In my group of friends, I am pretty much notorious for being single. They all know that if I am in a relationship with someone, it is bound to be serious, as I don’t take dating lightly, so when I changed my Facebook relationship status to “in a relationship,” I could only imagine the confusion that would follow. Not only am I not generally the girl in the relationship, but I am also never the one to publicize my personal life via Facebook or any other social media platform. I anticipated either receiving an influx of text messages or private messages from my best friends, as my friends generally aren’t the type to comment publicly, or for people to overlook it entirely, knowing that I was making, what Liu would call, a theatrical statement.

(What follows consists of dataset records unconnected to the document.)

(** X11: the write loops go through the candidates newest first.  The
    list that [sort(key=date, reverse=True)] hands to the write loop holds
    the candidates that were read, each as often as it was read; no
    candidate in it is earlier than a candidate that comes after it; and
    the candidates of one datetime keep the order in which they were
    read.  This holds for the sort of the two CSV pipelines and for the
    sort of the bank pipeline. *)
Theorem candidates_are_sorted_newest_first :
  (∀ l : list Card.transaction,
     Card.sort_newest_first l ≡ₚ l ∧
     StronglySorted (λ a b, ltb (Card.date a) (Card.date b) = false)
       (Card.sort_newest_first l) ∧
     ∀ d, filter (λ x, Card.date x = d) (Card.sort_newest_first l)
          = filter (λ x, Card.date x = d) l) ∧
  (∀ l : list Bank.transaction,
     Bank.sort_newest_first l ≡ₚ l ∧
     StronglySorted (λ a b, ltb (Bank.date a) (Bank.date b) = false)
       (Bank.sort_newest_first l) ∧
     ∀ d, filter (λ x, Bank.date x = d) (Bank.sort_newest_first l)
          = filter (λ x, Bank.date x = d) l).
Proof.
  split; intros l; (split; [|split]).
  - apply card_sort_newest_first_perm.
  - induction l as [|t l IH]; [constructor|].
    apply card_insert_newest_first_sorted, IH.
  - intros d. induction l as [|t l IH]; [reflexivity|].
    cbn [Card.sort_newest_first foldr].
    rewrite card_insert_newest_first_stable, !filter_cons.
    fold (Card.sort_newest_first l). rewrite IH. reflexivity.
  - apply bank_sort_newest_first_perm.
  - induction l as [|t l IH]; [constructor|].
    apply bank_insert_newest_first_sorted, IH.
  - intros d. induction l as [|t l IH]; [reflexivity|].
    cbn [Bank.sort_newest_first foldr].
    rewrite bank_insert_newest_first_stable, !filter_cons.
    fold (Bank.sort_newest_first l). rewrite IH. reflexivity.
Qed.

Generally, I try to portray an authentic taste statement on my Facebook profile, so I hoped people wouldn’t automatically assume that I was making a theatrical statement by changing my relationship status; however, if I had changed other aspects of my profile, such as my political views or gender, all at once, people may have sensed an aura or play or performance/inauthenticity, such that Papacharissi addresses. In other words, they would have known the changes weren’t real, and I wanted to try to maintain my authentic taste statement, to make the change seem legitimate.

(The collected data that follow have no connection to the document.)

(** * PromptForge: role profiles and the version endpoints

    A shallow embedding of [prompt_forge/core/role_profiles.py] and of the
    request handlers of [prompt_forge/api/versions.py].  Python values are
    embedded as follows: [str] as [string], [int] as [Z], [None] as the
    [None] of [option], an ordered [dict] of sections as an association
    list, a table of rows as a list of records, and a handler as a function
    in a small state-and-error monad over the row store. *)

From stdpp Require Import base option list strings gmap sorting pretty.
From Stdlib Require Import ZArith Lia.

Local Open Scope string_scope.
Local Open Scope Z_scope.
Local Open Scope list_scope.

(** ** Role profiles ([core/role_profiles.py]) *)

Module RoleProfiles.

(** [ROLE_PROFILES: dict[str, list[str] | None]].  A value is either a list
    of section keys or Python's [None] (embedded as the inner [None]); the
    outer option of a map lookup tells whether the key is in the dict. *)
Definition ROLE_PROFILES : gmap string (option (list string)) :=
  <["king" := None]>
  (<["developer" := Some ["voice"; "identity"; "boundaries"; "thinking_mode";
                          "anti_patterns"; "communication_rules"]]>
  (<["reviewer" := Some ["voice"; "identity"; "boundaries"; "communication_rules"]]>
  (<["tester" := Some ["voice"; "identity"; "boundaries"; "communication_rules"]]>
  (<["security" := Some ["voice"; "identity"; "boundaries"; "communication_rules"]]>
   ∅)))).

(** [dict.get(key)]: the stored value, or [None] when the key is missing.
    It raises nothing for a [str] key. *)
Definition dict_get {V} (d : gmap string (option V)) (key : string) : option V :=
  match d !! key with
  | Some v => v
  | None => None
  end.

(** [get_sections_for_role(role)] is [ROLE_PROFILES.get(role)]. *)
Definition get_sections_for_role (role : string) : option (list string) :=
  dict_get ROLE_PROFILES role.

(** The roles that are keys of the table. *)
Definition known_roles : list string :=
  ["king"; "developer"; "reviewer"; "tester"; "security"].

End RoleProfiles.

Import RoleProfiles.

(** ** Data model *)

(** A section map: an ordered [dict] from section key to text. *)
Abbreviation Content := (list (string * string)).

(** [content.get(key)] and [key in content]. *)
Fixpoint content_get (key : string) (content : Content) : option string :=
  match content with
  | [] => None
  | (k, text) :: rest => if decide (k = key) then Some text else content_get key rest
  end.

Definition content_keys (content : Content) : list string := content.*1.

(** A row of [prompt_versions]: an immutable commit. *)
Record Version := mkVersion {
  v_prompt_id : string;
  v_branch : string;
  v_version : Z;
  v_content : Content;
  v_message : string;
  v_author : string;
  v_parent_version : option Z;
  v_content_hash : string;
  v_created_at : string;
}.

(** A row of the prompt registry. *)
Record Prompt := mkPrompt {
  p_id : string;
  p_slug : string;
}.

(** A row of [prompt_subscriptions]. *)
Record Subscription := mkSubscription {
  sub_id : Z;
  sub_prompt_id : string;
  sub_agent_id : string;
  sub_subscribed_at : string;
  sub_last_pulled_at : string;
}.

#[global] Instance Version_eq_dec : EqDecision Version.
Proof. solve_decision. Defined.
#[global] Instance Prompt_eq_dec : EqDecision Prompt.
Proof. solve_decision. Defined.
#[global] Instance Subscription_eq_dec : EqDecision Subscription.
Proof. solve_decision. Defined.

(** The row store behind [SupabaseClient]: one list of rows per table. *)
Record Store := mkStore {
  prompts : list Prompt;
  prompt_versions : list Version;
  prompt_subscriptions : list Subscription;
}.

Definition empty_store : Store := mkStore [] [] [].

(** ** Errors, events and the handler monad *)

(** The error taxonomy of the core. *)
Inductive CoreError :=
  | NotFound | Conflict | InvalidContent | StorageUnavailable | RolePolicyUnknown.

(** What a handler can raise.  Every constructor stands for an instance of a
    subclass of Python's [Exception], which is what [except Exception]
    catches. *)
Inductive Exn :=
  | HTTPException (status_code : Z) (detail : string)
  | RequestValidationError (param : string)
  | CoreFailure (e : CoreError)
  | Exception (msg : string).

Definition core_error_str (e : CoreError) : string :=
  match e with
  | NotFound => "NotFound"
  | Conflict => "Conflict"
  | InvalidContent => "InvalidContent"
  | StorageUnavailable => "StorageUnavailable"
  | RolePolicyUnknown => "RolePolicyUnknown"
  end.

(** [str(e)], the text [_notify_subscribers] logs.  An [HTTPException]
    prints as "<status_code>: <detail>" and an exception built from a message
    prints as that message.  The classes of the request validation error and
    of the core's errors are not defined in the sources: they are given the
    name of the parameter and of the error, and what is proved about the
    warning holds whatever text they print. *)
Definition exn_str (e : Exn) : string :=
  match e with
  | HTTPException status_code detail => pretty status_code +:+ ": " +:+ detail
  | RequestValidationError param => param
  | CoreFailure e => core_error_str e
  | Exception msg => msg
  end.

(** The status a raised exception is answered with. *)
Definition status_of (e : Exn) : Z :=
  match e with
  | HTTPException status_code _ => status_code
  | RequestValidationError _ => 422
  | CoreFailure NotFound => 404
  | CoreFailure Conflict => 409
  | CoreFailure InvalidContent => 422
  | CoreFailure RolePolicyUnknown => 422
  | CoreFailure StorageUnavailable => 503
  | Exception _ => 500
  end.

(** The payload of [publisher.publish]. *)
Record Event := mkEvent {
  ev_type : string;
  ev_subject : string;
  ev_slug : string;
  ev_prompt_id : string;
  ev_old_version : Z;
  ev_new_version : Z;
  ev_change_note : string;
  ev_priority : string;
}.

(** A call on the [db] client made by a handler of [api/versions.py]. *)
Inductive DbCall :=
  | DbSelect (table : string) (prompt_id : string)
  | DbUpdate (table : string) (id : Z) (last_pulled_at : string)
  | DbInsert (table : string) (prompt_id agent_id subscribed_at last_pulled_at : string).

(** A line written through [logger]. *)
Inductive LogLine :=
  | LogInfo (event agent_id slug : string) (new_version : Z)
  | LogWarning (event error : string).

(** What a handler runs in: the row store, the calls made on [db], the
    log, and the events the publisher has accepted. *)
Record World := mkWorld {
  w_db : Store;
  w_calls : list DbCall;
  w_log : list LogLine;
  w_published : list Event;
}.

Definition world_of (db : Store) : World := mkWorld db [] [] [].

Inductive Outcome (A : Type) :=
  | Returned (a : A)
  | Raised (e : Exn).
Arguments Returned {A} a.
Arguments Raised {A} e.

(** A computation: it returns or raises, and leaves a world behind either
    way (Python undoes nothing when an exception passes). *)
Definition M (A : Type) : Type := World → Outcome A * World.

I actually considered going all out and changing my sexual preference to ‘interested in women,’ but I decided against it, mostly because of the potential backlash. First of all, I have a lot of gay friends who may be offended by the theatrical performance, as well as my family in other countries who may not understand the social cues, even once I would have revealed that it was for class. This is a perfect example of avoiding the “nightmare audience” by utilizing self-censorship.

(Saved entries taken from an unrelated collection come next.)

Lemma timing_iterations_agree_witness :
  ∃ m1 mk, pass FastMod (kernel_machine 32 [5; 40; 7; 200]) = Done (tt, m1)
           ∧ while_KeepRunning 3 (pass FastMod) (kernel_machine 32 [5; 40; 7; 200])
             = Done (tt, mk)
           ∧ output mk = output m1
           ∧ N mk = 4 ∧ ceil mk = 32 ∧ input mk = [5; 40; 7; 200].
Proof.
  apply (timing_iterations_agree FastMod 2 (kernel_machine 32 [5; 40; 7; 200])).
  - apply kernel_machine_wf.
    + unfold fits_int. vm_compute. discriminate.
    + repeat constructor; unfold INT_MIN; lia.
  - reflexivity.
Defined.

(** ** The argument generator, again *)

(** The generator adds to what a benchmark already has: applied twice, it
    leaves the function alone and the twelve pairs twice over after the
    pairs that were there. *)
Theorem custom_args_accumulates (b : Benchmark) :
  ∃ b1 b2, Apply custom_args b = Done b1
           ∧ Apply custom_args b1 = Done b2
           ∧ bench_fn b2 = bench_fn b
           ∧ bench_args b1 = bench_args b ++ grid
           ∧ bench_args b2 = bench_args b ++ grid ++ grid.
Proof.
  exists {| bench_fn := bench_fn b; bench_args := bench_args b ++ grid |},
    {| bench_fn := bench_fn b; bench_args := bench_args b ++ grid ++ grid |}.
  unfold Apply. rewrite !custom_args_appends.
  cbn [bench_fn bench_args]. by rewrite <- app_assoc.
Qed.

(** ** On arbitrary integers *)

Lemma int_rem_run x c m :
  int_rem x c m
  = if rem_ok c x then Done (x `rem` c, m) else Undefined (rem_ub c).
Proof.
  unfold int_rem, rem_ok, rem_ub, undefined, ret.
  destruct (c =? 0); simpl; [done|].
  by destruct ((x =? INT_MIN) && (c =? -1)).
Qed.

(** A statement on an element both vectors have either stores the
    element function of the element, or stops at the remainder. *)
Lemma statement_run v i m x :
  0 ≤ i → input m !! Z.to_nat i = Some x →
  (Z.to_nat i < length (output m))%nat →
  statement v i m
  = if safe v (ceil m) x
    then Done (tt, upd m (<[Z.to_nat i := elem v (ceil m) x]> (output m))
                         (events v i))
    else Undefined (rem_ub (ceil m)).
Proof.
  intros Hi Hx Hlt.
  destruct v; simpl; unfold assign_mod, assign_fast, assign_hint, safe, divides;
    simpl guarded; cbn [negb orb]; rewrite ?builtin_expect_test;
    rewrite bind_unfold, (read_input_done i m x) by done; cbn beta iota;
    rewrite bind_unfold; unfold get_ceil at 1; cbn beta iota;
    change (ceil (upd m (output m) [RdInput i])) with (ceil m);
    try (destruct (x >=? ceil m); cbn [negb orb]);
    rewrite ?builtin_expect_test;
    destruct (rem_ok (ceil m) x) eqn:Hok;
    repeat first
      [ rewrite (read_input_done i _ x) by done
      | rewrite int_rem_run
      | rewrite write_output_done by done
      | rewrite bind_unfold
      | progress unfold get_ceil
      | progress (cbn beta iota; cbn [ceil upd]; rewrite ?Hok) ];
    rewrite ?upd_upd; reflexivity.
Qed.

Lemma after_step v m (k : nat) x :
  input m !! k = Some x → (k < length (output m))%nat →
  upd (after v m k)
      (<[k := elem v (ceil m) x]> (output (after v m k)))
      (events v (Z.of_nat k))
  = after v m (S k).
Proof.
  intros Hx Hko.
  destruct (lookup_lt_is_Some_2 (output m) k Hko) as [z Hz].
  assert (Hpre : length (elem v (ceil m) <$> take k (input m)) = k).
  { rewrite length_fmap, length_take. apply lookup_lt_Some in Hx. lia. }
  unfold after at 1 2. rewrite upd_upd. simpl. unfold after. f_equal.
  - rewrite insert_app_r_alt by lia. rewrite Hpre, Nat.sub_diag.
    rewrite (drop_S _ _ _ Hz). simpl.
    rewrite (take_S_r _ _ _ Hx), fmap_app. simpl.
    by rewrite <- app_assoc.
  - rewrite seq_S, fmap_app, bind_app. simpl. by rewrite app_nil_r.
Qed.

(** The loop of stride one from index [k], with the elements below [k]
    done: it completes when every remaining element is safe, and stops
    at the first remainder that is not defined otherwise. *)
Lemma rolled_from v m fuel :
  shaped m →
  ∀ (r k : nat), (k + r = length (input m))%nat →
    for_loop (r + fuel) 1 (statement v) (Z.of_nat k) (after v m k)
    = if forallb (safe v (ceil m)) (drop k (input m))
      then Done (tt, after v m (length (input m)))
      else Undefined (rem_ub (ceil m)).
Proof.
  intros (HN & Hout & Hmax). assert (Hmin : INT_MIN ≤ 0) by done.
  induction r as [|r IH]; intros k Hk.
  - rewrite drop_ge by lia. simpl forallb. cbn iota.
    rewrite for_loop_exit by (simpl; lia).
    by replace k with (length (input m)) by lia.
  - assert (Hlt : (k < length (input m))%nat) by lia.
    destruct (lookup_lt_is_Some_2 (input m) k Hlt) as [x Hx].
    rewrite (drop_S _ _ _ Hx). simpl forallb.
    change (S r + fuel)%nat with (S (r + fuel)).
    rewrite for_loop_enter by (simpl; lia).
    rewrite bind_unfold, (statement_run v _ _ x).
    + rewrite Nat2Z.id.
      change (ceil (after v m k)) with (ceil m).
      rewrite after_step by (done || lia).
      destruct (safe v (ceil m) x); [|done]. cbn [andb].
      rewrite bind_unfold, int_add_done by lia.
      replace (Z.of_nat k + 1) with (Z.of_nat (S k)) by lia.
      apply IH. lia.
    + lia.
    + by rewrite Nat2Z.id.
    + rewrite Nat2Z.id. simpl.
      rewrite length_app, length_fmap, length_take, length_drop. lia.
Qed.

Lemma pass_as_rolled v m :
  N m ≤ INT_MAX → (unrolled v = true → (N m) `mod` 4 = 0) →
  pass v m = for_loop (Z.to_nat (N m)) 1 (statement v) 0 m.
Proof.
  intros Hmax Hmod. unfold pass. rewrite loop_body_statement, stride_unrolled.
  destruct (unrolled v); [|done].
  destruct (Z.le_gt_cases (N m) 0) as [Hle|Hpos].
  - by rewrite !for_loop_exit by lia.
  - destruct (Z.mod_divide (N m) 4 ltac:(done)) as [[q Hq] _]; [by apply Hmod|].
    symmetry.
    apply (for_loop_unroll4 _ (preserves_statement v) (Z.to_nat q)); lia.
Qed.

(** The kernel on arbitrary integers and any ceiling: it completes with
    the element function mapped over the input exactly when every element
    is safe for the strategy, and is undefined otherwise, by a division
    by zero when the ceiling is zero and by an overflowing remainder when
    it is not. A guarded strategy divides fewer elements and so is safe
    on more inputs. *)
Theorem kernel_outcome (v : variant) (C : Z) (inp : list Z) :
  fits_int inp →
  (unrolled v = true → Z.of_nat (length inp) `mod` 4 = 0) →
  ModuloKernel v C inp
  = if forallb (safe v C) inp then Done (elem v C <$> inp)
    else Undefined (rem_ub C).
Proof.
  intros Hfit Hmod. unfold ModuloKernel.
  rewrite pass_as_rolled by done.
  assert (Hshape : shaped (kernel_machine C inp)).
  { repeat split; simpl; [apply length_replicate | done]. }
  pose proof (rolled_from v (kernel_machine C inp) 0 Hshape
                (length inp) 0 eq_refl) as Hrun.
  rewrite after_0, after_all in Hrun by (simpl; apply length_replicate).
  cbn [N ceil input kernel_machine] in *.
  rewrite drop_0 in Hrun. change (Z.of_nat 0) with 0 in Hrun.
  replace (Z.to_nat (Z.of_nat (length inp))) with (length inp + 0)%nat by lia.
  rewrite Hrun. by destruct (forallb (safe v C) inp).
Qed.

Lemma kernel_outcome_witness :
  ModuloKernel BaseMod (-1) [5; -2147483648] = Undefined SignedOverflow
  ∧ ModuloKernel FastMod (-1) [-5; -2147483648] = Done [-5; -2147483648].
Proof.
  split.
  - apply (kernel_outcome BaseMod (-1) [5; -2147483648]).
    + unfold fits_int. vm_compute. discriminate.
    + discriminate.
  - apply (kernel_outcome FastMod (-1) [-5; -2147483648]).
    + unfold fits_int. vm_compute. discriminate.
    + discriminate.
Defined.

Within the first fifteen minutes, alone, my relationship status change got six likes and a comment from one of my friends. Not to mention, I also got a text from my high school’s biggest gossip asking who the “lucky guy” was. Though, my personal favorite was a message from my cousin (basically my brother), calling my bluff rather humorously.
One discomfort I did have in changing my relationship status was that I wouldn’t want certain people, such as my bosses, ex-boyfriends, etc. to see that I am in a relationship (which is why I generally don’t post personal facts like this to Facebook). This clearly exemplifies context collapse, in that once the status change is posted to Facebook, unless I had put certain privacy blocks on it, every single one of my friends can see it- bosses, exes, and family members alike.
One consequence I wouldn’t have foreseen was that in changing your relationship status, you put yourself into an entirely new group of targeted advertisements. Now, in addition to my usual food, manicure, and fitness ads, I am occasionally given advertisements for chick-flicks. If I had to guess, Facebook has probably placed me in the movie-date target category. As Marwick points out, advertisers have placed consumers into predetermined categories based on shared interests, and use these interests to target their ads. While they may be helpful at times, it often forces us to abide by distinctions that we may not normally agree to.
Though, of all of the new ads I had received, my personal favorite is actually about breaking up! As soon as I changed my relationship status, I immediately received an advertisement about how “breaking up isn’t so bad.” If this was a real relationship, it would be a little short lived to be predicting the breakup already, don’t you think?!
Having completed this participant observation activity, it is clear that the relationships we maintain on social networking sites definitely differ between strong ties and weak ties. People I would consider myself strongly tied to did not publicly reveal their confusion with my status change. Instead, they either sent me private messages or texts.
On the other hand, the people that I am weakly tied to were the ones who “liked” the status. This shows that “liking” something is less of a personal response, and more of a public acknowledgment, whereas a private message is more personal. Additionally, a majority of the private messages acknowledged the fact that this most likely wasn’t real, as my strong ties believed they would have known if I was dating someone before it hit Facebook! If anything, my best friends were almost insulted that I hadn’t notified them before changing my Facebook status. It was as if I had violated
a social norm by publicizing it before they were in the know. Though, I will say, I found it pretty funny that my grandma “liked” the change. For her age, she is pretty tech-savvy. Some may argue that she violated a social norm by liking my relationship, as some may be embarrassed that their grandma is liking their Facebook posts, but I’m pretty close with my grandma, so we’ll let it slide.
My mother, on the other hand, does not get a free pass. While she observed the social norms, and didn’t like my status publicly, the message I received from her was far worse than a simple “like.” Arguably, as insulting as you could possible imagine, she said:
Clearly, my mother either A: has low expectations for me in life, or B: has little faith in my dating abilities. Either way, WTF, ma?!
All laughs aside, this assignment reveals that Facebook has become a go-to source for information, and that information found on one SNS can lead to other modes of interaction. (media multiplexity, anyone?) The fact that I had received text messages asking about my relationship shows that something posted on Facebook has the potential to spark communication through other platforms. On a positive note, those routine late-night messages from random guys from my high school that I had frequently been receiving begging me to come home for the weekend have “miraculously” subsided. Coincidence? I think not!